- [WORK INSTRUCTIONS] The entries below contain a stretch that opens with the line containing "Proof. intros Hn." and closes with the line containing "erewrite !update_dirty_persistent by"; set down that stretch exactly, both ends included, and nothing else.

──────── DATA EXTRACT

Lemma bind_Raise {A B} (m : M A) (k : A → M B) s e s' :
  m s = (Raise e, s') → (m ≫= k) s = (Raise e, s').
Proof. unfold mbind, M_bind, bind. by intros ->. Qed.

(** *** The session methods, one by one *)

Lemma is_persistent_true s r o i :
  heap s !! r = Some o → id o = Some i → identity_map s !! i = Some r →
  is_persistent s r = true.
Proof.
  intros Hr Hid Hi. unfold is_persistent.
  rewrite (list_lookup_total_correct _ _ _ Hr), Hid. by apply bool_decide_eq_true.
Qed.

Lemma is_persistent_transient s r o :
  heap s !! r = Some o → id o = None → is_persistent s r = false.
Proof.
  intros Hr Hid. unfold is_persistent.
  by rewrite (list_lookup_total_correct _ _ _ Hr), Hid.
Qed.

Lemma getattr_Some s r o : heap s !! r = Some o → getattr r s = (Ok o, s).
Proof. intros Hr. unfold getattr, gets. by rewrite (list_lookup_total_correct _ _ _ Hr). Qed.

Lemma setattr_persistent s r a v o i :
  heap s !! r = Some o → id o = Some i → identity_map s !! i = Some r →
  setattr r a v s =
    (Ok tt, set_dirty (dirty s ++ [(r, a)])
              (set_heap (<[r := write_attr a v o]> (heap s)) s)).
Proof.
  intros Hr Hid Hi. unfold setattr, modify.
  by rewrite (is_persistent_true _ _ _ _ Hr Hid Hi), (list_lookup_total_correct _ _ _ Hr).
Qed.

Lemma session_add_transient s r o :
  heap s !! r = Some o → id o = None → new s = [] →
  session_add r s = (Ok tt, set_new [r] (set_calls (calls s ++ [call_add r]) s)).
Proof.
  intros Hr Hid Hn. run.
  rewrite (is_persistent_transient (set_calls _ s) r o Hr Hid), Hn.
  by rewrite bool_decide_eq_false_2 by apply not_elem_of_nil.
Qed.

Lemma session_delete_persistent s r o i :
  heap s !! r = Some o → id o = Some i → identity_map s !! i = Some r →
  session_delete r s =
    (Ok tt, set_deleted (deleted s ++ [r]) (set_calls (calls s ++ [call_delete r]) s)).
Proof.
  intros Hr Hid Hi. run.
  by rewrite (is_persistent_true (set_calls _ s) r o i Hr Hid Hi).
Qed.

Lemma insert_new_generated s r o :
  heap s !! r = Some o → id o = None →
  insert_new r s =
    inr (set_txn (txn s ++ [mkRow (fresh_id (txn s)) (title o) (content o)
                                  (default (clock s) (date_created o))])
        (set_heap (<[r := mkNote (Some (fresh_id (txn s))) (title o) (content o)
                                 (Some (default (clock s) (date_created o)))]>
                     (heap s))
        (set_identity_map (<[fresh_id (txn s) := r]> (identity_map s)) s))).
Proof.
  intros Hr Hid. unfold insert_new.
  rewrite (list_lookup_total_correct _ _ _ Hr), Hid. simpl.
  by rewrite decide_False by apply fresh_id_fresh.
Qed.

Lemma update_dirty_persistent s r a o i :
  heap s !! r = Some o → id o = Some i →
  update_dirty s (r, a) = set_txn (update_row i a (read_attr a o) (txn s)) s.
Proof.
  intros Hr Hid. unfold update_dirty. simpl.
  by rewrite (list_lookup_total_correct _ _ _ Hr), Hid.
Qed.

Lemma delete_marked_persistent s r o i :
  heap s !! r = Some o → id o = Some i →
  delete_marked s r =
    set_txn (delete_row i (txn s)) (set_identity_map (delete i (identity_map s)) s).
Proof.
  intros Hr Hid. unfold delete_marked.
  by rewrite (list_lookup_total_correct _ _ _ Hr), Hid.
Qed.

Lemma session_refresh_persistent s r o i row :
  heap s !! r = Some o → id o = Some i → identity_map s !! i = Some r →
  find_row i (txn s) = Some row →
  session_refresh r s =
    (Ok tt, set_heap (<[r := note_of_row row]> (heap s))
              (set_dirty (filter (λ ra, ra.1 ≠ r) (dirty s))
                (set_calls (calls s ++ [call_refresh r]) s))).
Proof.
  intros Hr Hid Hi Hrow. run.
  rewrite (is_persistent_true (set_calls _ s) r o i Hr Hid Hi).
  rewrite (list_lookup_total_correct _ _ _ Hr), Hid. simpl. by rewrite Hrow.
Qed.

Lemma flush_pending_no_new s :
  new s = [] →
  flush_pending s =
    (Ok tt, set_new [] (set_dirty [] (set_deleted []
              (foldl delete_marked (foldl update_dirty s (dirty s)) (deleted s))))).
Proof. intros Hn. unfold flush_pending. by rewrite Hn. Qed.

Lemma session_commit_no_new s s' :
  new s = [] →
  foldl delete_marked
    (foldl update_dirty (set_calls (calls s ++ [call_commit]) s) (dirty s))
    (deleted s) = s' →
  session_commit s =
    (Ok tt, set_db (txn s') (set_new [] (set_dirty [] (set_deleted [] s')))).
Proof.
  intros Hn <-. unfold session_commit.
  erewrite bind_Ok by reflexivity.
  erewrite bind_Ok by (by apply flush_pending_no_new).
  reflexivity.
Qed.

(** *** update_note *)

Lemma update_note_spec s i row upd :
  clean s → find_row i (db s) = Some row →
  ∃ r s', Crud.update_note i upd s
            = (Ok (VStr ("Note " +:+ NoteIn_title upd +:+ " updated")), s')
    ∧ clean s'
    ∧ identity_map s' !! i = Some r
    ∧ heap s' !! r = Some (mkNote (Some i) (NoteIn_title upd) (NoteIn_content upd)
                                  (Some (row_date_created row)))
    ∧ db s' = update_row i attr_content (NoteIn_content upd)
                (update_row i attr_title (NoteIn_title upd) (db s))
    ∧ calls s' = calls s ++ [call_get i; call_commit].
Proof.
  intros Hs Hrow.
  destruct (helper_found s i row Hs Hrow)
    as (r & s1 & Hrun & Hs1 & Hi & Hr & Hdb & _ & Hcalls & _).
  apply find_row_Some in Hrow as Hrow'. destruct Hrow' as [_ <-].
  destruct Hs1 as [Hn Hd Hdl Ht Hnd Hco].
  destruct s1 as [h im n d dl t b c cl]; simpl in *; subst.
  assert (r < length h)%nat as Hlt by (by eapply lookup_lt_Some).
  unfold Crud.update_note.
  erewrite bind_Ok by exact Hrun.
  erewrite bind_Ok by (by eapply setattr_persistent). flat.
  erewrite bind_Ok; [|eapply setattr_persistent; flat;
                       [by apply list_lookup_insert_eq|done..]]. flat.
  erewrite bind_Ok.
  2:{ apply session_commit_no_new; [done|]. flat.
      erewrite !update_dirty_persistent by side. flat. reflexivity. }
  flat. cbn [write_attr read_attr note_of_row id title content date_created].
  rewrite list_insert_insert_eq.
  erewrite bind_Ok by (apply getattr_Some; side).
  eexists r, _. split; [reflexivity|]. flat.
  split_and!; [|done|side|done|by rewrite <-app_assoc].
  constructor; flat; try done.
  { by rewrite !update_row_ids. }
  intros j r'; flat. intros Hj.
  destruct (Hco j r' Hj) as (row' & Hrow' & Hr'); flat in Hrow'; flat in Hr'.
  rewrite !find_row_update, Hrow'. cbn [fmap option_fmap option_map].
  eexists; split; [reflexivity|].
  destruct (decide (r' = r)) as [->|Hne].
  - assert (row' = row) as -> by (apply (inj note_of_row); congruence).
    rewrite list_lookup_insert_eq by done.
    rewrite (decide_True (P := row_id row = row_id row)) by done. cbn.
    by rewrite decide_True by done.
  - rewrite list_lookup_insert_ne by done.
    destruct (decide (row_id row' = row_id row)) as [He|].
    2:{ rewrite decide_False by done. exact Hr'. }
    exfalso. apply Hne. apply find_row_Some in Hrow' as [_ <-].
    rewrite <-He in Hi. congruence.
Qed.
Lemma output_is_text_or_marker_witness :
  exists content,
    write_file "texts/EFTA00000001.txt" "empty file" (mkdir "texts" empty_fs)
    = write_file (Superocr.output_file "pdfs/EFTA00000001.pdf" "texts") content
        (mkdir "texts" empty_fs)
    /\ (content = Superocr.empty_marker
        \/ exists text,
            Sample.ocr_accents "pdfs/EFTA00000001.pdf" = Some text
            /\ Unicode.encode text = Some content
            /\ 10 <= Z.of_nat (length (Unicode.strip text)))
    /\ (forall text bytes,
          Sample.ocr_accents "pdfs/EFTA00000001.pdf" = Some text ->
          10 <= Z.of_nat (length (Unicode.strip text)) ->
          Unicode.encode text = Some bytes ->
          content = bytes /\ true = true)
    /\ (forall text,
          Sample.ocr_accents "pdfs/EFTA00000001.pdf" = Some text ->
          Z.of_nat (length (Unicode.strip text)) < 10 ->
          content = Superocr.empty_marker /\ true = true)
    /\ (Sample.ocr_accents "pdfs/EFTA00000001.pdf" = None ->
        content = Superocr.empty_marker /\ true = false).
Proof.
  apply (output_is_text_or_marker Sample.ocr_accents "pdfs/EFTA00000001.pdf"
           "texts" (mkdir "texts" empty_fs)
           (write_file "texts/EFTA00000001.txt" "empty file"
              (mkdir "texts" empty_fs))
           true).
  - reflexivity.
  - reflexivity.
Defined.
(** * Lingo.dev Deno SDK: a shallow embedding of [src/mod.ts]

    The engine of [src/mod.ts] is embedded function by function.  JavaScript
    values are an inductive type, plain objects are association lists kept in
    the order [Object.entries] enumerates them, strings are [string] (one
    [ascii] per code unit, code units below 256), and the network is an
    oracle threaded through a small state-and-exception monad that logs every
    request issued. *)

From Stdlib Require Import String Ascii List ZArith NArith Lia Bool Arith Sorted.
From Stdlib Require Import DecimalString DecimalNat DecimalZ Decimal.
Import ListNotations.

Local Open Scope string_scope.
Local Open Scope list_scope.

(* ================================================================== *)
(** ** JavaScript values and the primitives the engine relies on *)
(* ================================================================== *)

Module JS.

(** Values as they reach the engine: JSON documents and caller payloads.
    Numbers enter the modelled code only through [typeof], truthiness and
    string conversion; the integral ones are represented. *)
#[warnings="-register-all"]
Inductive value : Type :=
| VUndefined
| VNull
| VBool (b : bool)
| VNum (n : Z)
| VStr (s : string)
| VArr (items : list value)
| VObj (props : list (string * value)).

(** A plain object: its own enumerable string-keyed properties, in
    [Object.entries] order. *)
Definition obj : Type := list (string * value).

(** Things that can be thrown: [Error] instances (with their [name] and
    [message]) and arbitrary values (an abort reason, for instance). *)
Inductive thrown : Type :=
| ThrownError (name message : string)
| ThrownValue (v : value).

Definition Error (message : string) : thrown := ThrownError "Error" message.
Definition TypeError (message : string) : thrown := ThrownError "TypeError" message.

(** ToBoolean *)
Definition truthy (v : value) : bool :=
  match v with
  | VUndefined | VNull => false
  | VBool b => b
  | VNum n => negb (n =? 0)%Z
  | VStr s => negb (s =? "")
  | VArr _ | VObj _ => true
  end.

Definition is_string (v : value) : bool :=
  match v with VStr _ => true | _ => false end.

────────────────

- [ANSWER BOX]
Proof. intros Hn. unfold flush_pending. by rewrite Hn. Qed.

Lemma session_commit_no_new s s' :
  new s = [] →
  foldl delete_marked
    (foldl update_dirty (set_calls (calls s ++ [call_commit]) s) (dirty s))
    (deleted s) = s' →
  session_commit s =
    (Ok tt, set_db (txn s') (set_new [] (set_dirty [] (set_deleted [] s')))).
Proof.
  intros Hn <-. unfold session_commit.
  erewrite bind_Ok by reflexivity.
  erewrite bind_Ok by (by apply flush_pending_no_new).
  reflexivity.
Qed.

(** *** update_note *)

Lemma update_note_spec s i row upd :
  clean s → find_row i (db s) = Some row →
  ∃ r s', Crud.update_note i upd s
            = (Ok (VStr ("Note " +:+ NoteIn_title upd +:+ " updated")), s')
    ∧ clean s'
    ∧ identity_map s' !! i = Some r
    ∧ heap s' !! r = Some (mkNote (Some i) (NoteIn_title upd) (NoteIn_content upd)
                                  (Some (row_date_created row)))
    ∧ db s' = update_row i attr_content (NoteIn_content upd)
                (update_row i attr_title (NoteIn_title upd) (db s))
    ∧ calls s' = calls s ++ [call_get i; call_commit].
Proof.
  intros Hs Hrow.
  destruct (helper_found s i row Hs Hrow)
    as (r & s1 & Hrun & Hs1 & Hi & Hr & Hdb & _ & Hcalls & _).
  apply find_row_Some in Hrow as Hrow'. destruct Hrow' as [_ <-].
  destruct Hs1 as [Hn Hd Hdl Ht Hnd Hco].
  destruct s1 as [h im n d dl t b c cl]; simpl in *; subst.
  assert (r < length h)%nat as Hlt by (by eapply lookup_lt_Some).
  unfold Crud.update_note.
  erewrite bind_Ok by exact Hrun.
  erewrite bind_Ok by (by eapply setattr_persistent). flat.
  erewrite bind_Ok; [|eapply setattr_persistent; flat;
                       [by apply list_lookup_insert_eq|done..]]. flat.
  erewrite bind_Ok.
  2:{ apply session_commit_no_new; [done|]. flat.
      erewrite !update_dirty_persistent by side. flat. reflexivity. }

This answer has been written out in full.